Stored data entries.
• • •
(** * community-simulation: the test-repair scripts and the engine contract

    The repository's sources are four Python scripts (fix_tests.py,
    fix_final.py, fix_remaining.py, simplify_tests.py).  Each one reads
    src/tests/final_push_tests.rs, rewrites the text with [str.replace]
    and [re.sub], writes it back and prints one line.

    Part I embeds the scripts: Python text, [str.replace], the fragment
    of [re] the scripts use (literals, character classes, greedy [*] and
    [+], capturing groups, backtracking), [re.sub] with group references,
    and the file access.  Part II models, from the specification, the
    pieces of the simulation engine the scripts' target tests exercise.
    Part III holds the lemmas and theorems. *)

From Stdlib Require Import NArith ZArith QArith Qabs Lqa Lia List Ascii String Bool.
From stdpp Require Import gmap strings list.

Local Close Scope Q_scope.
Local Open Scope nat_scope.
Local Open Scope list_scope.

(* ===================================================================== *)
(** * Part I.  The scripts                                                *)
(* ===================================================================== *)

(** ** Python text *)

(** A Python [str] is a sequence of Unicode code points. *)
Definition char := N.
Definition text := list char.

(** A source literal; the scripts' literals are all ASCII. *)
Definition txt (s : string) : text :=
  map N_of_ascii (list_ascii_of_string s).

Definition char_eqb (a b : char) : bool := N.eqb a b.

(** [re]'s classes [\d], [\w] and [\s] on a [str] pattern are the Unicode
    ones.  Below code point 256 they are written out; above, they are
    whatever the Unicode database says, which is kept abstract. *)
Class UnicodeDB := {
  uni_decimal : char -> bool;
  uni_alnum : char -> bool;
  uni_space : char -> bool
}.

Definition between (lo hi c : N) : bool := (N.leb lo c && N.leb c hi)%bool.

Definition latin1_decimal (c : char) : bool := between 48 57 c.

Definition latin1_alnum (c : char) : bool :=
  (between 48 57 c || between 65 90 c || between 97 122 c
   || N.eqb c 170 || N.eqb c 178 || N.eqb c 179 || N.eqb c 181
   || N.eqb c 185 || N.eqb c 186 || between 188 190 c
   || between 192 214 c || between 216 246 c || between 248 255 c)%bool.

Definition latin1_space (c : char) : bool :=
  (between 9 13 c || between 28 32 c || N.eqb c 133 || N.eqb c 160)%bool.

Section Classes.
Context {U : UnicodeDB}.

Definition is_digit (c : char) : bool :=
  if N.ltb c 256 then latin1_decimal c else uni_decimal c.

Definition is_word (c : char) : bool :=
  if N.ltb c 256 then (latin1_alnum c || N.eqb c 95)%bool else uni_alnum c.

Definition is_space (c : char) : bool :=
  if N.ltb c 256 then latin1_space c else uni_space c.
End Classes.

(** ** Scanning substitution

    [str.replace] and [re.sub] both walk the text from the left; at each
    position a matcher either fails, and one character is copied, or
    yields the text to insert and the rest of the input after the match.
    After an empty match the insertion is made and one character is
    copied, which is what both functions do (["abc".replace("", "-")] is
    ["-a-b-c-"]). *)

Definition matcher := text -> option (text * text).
• • •
THE TASK. Each of the lines from the one holding "Definition latin1_space (c" through the final line of the entries is to be set down exactly, and no others.

ANSWER TO THE EXERCISE.
Definition latin1_space (c : char) : bool :=
  (between 9 13 c || between 28 32 c || N.eqb c 133 || N.eqb c 160)%bool.

Section Classes.
Context {U : UnicodeDB}.

Definition is_digit (c : char) : bool :=
  if N.ltb c 256 then latin1_decimal c else uni_decimal c.

Definition is_word (c : char) : bool :=
  if N.ltb c 256 then (latin1_alnum c || N.eqb c 95)%bool else uni_alnum c.

Definition is_space (c : char) : bool :=
  if N.ltb c 256 then latin1_space c else uni_space c.
End Classes.

(** ** Scanning substitution

    [str.replace] and [re.sub] both walk the text from the left; at each
    position a matcher either fails, and one character is copied, or
    yields the text to insert and the rest of the input after the match.
    After an empty match the insertion is made and one character is
    copied, which is what both functions do (["abc".replace("", "-")] is
    ["-a-b-c-"]). *)

Definition matcher := text -> option (text * text).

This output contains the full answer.